=== Extracted material ===
(** With [n] bits at hand the code is read or is invalid. *)
Lemma walk_short m k c bs : (m <= length bs)%nat -> walk lens m k c bs <> Short.
Proof.
  revert k c bs. induction m as [|m IH]; intros k c bs Hl; [done|]. cbn [walk].
  destruct bs as [|b bs]; cbn [length] in Hl; [lia|]. case_match; [done|]. apply IH. lia.
Qed.
End Reading.

Lemma code_bits_Some lens s w :
  code_bits lens s = Some w <->
  exists l, is_sym lens s l /\ w = msb_bits (Z.to_nat l) (code_val lens s l).
Proof.
  unfold code_bits, is_sym. split.
  - intros (l & Ha & H)%bind_Some. exists l. destruct (Z.ltb_spec 0 l); [|done]. by injection H.
  - intros (l & [Ha Hl] & ->). rewrite Ha. cbn [mbind option_bind]. by destruct (Z.ltb_spec 0 l); [|lia].
Qed.

Lemma code_bits_length lens s l w :
  code_bits lens s = Some w -> aget lens s = Some l -> 0 < l /\ length w = Z.to_nat l.
Proof.
  rewrite code_bits_Some. intros (l' & [Ha Hl] & ->) Ha'. rewrite Ha in Ha'. injection Ha' as <-.
  by rewrite length_msb_bits.
Qed.

(** The code is prefix free. *)
Lemma code_prefix_free lens n s t w v r1 r2 :
  not_over lens n -> Forall (fun l => Z.to_nat l <= n)%nat lens ->
  code_bits lens s = Some w -> code_bits lens t = Some v -> w ++ r1 = v ++ r2 -> s = t /\ r1 = r2.
Proof.
  intros Ho Hl (l & Hs & ->)%code_bits_Some (k & Ht & ->)%code_bits_Some E.
  assert (Hb : forall s l, is_sym lens s l -> (Z.to_nat l <= n)%nat).
  { intros ?? [[_ H]%aget_Some _]. eapply Forall_lookup_1 in Hl; [exact Hl|exact H]. }
  pose proof (walk_complete lens n s l r1 Hs (Hb _ _ Hs) Ho) as E1.
  pose proof (walk_complete lens n t k r2 Ht (Hb _ _ Ht) Ho) as E2.
  rewrite <- E, E1 in E2. injection E2 as El Er <-.
  assert (l = k) as <- by (destruct Hs, Ht; lia). split; [|done]. by eapply rank_inj.
Qed.

(** ** Symbols without a code at the end *)

Lemma bl_count_pad lens k l : 0 < l -> bl_count (lens ++ replicate k 0) l = bl_count lens l.
Proof.
  intros Hl. rewrite bl_count_app. assert (E : bl_count (replicate k 0) l = 0); [|lia].
  induction k as [|k IH]; [done|]. cbn [replicate]. rewrite bl_count_cons, IH. destruct (Z.eqb_spec 0 l); lia.
Qed.

Lemma code_count_pad lens k l : code_count (lens ++ replicate k 0) l = code_count lens l.
Proof. destruct l as [|l]; [done|]. apply bl_count_pad. lia. Qed.

Lemma first_code_pad lens k l : first_code (lens ++ replicate k 0) l = first_code lens l.
Proof. induction l as [|l IH]; [done|]. cbn [first_code]. by rewrite IH, code_count_pad. Qed.

Lemma codes_left_pad lens k l : codes_left (lens ++ replicate k 0) l = codes_left lens l.
Proof. induction l as [|l IH]; [done|]. cbn [codes_left]. by rewrite IH, code_count_pad. Qed.

Lemma code_bits_pad lens k s : code_bits (lens ++ replicate k 0) s = code_bits lens s.
Proof.
  unfold code_bits. destruct (decide (s < Z.of_nat (length lens))) as [Hs|Hs].
  - rewrite aget_app_l by done. destruct (aget lens s) as [l|] eqn:E; [|done]. cbn [mbind option_bind].
    destruct (Z.ltb_spec 0 l); [|done]. unfold code_val, rank. rewrite first_code_pad, take_app_le; [done|].
    apply aget_Some_lt in E. lia.
  - assert (E : aget lens s = None).
    { destruct (aget lens s) eqn:E; [|done]. apply aget_Some_lt in E. lia. }
    rewrite E. destruct (aget (lens ++ replicate k 0) s) as [l|] eqn:E'; [|done]. cbn [mbind option_bind].
    apply aget_Some in E' as [H0 E']. rewrite lookup_app_r in E' by lia. apply lookup_replicate in E' as [-> _]. done.
Qed.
===
▸ Required work: All lines of the listing that contain the word "intros" should be copied out.

▸ Result of the task:
  revert k c bs. induction m as [|m IH]; intros k c bs Hl; [done|]. cbn [walk].
  - intros (l & Ha & H)%bind_Some. exists l. destruct (Z.ltb_spec 0 l); [|done]. by injection H.
  - intros (l & [Ha Hl] & ->). rewrite Ha. cbn [mbind option_bind]. by destruct (Z.ltb_spec 0 l); [|lia].
  rewrite code_bits_Some. intros (l' & [Ha Hl] & ->) Ha'. rewrite Ha in Ha'. injection Ha' as <-.
  intros Ho Hl (l & Hs & ->)%code_bits_Some (k & Ht & ->)%code_bits_Some E.
  { intros ?? [[_ H]%aget_Some _]. eapply Forall_lookup_1 in Hl; [exact Hl|exact H]. }
  intros Hl. rewrite bl_count_app. assert (E : bl_count (replicate k 0) l = 0); [|lia].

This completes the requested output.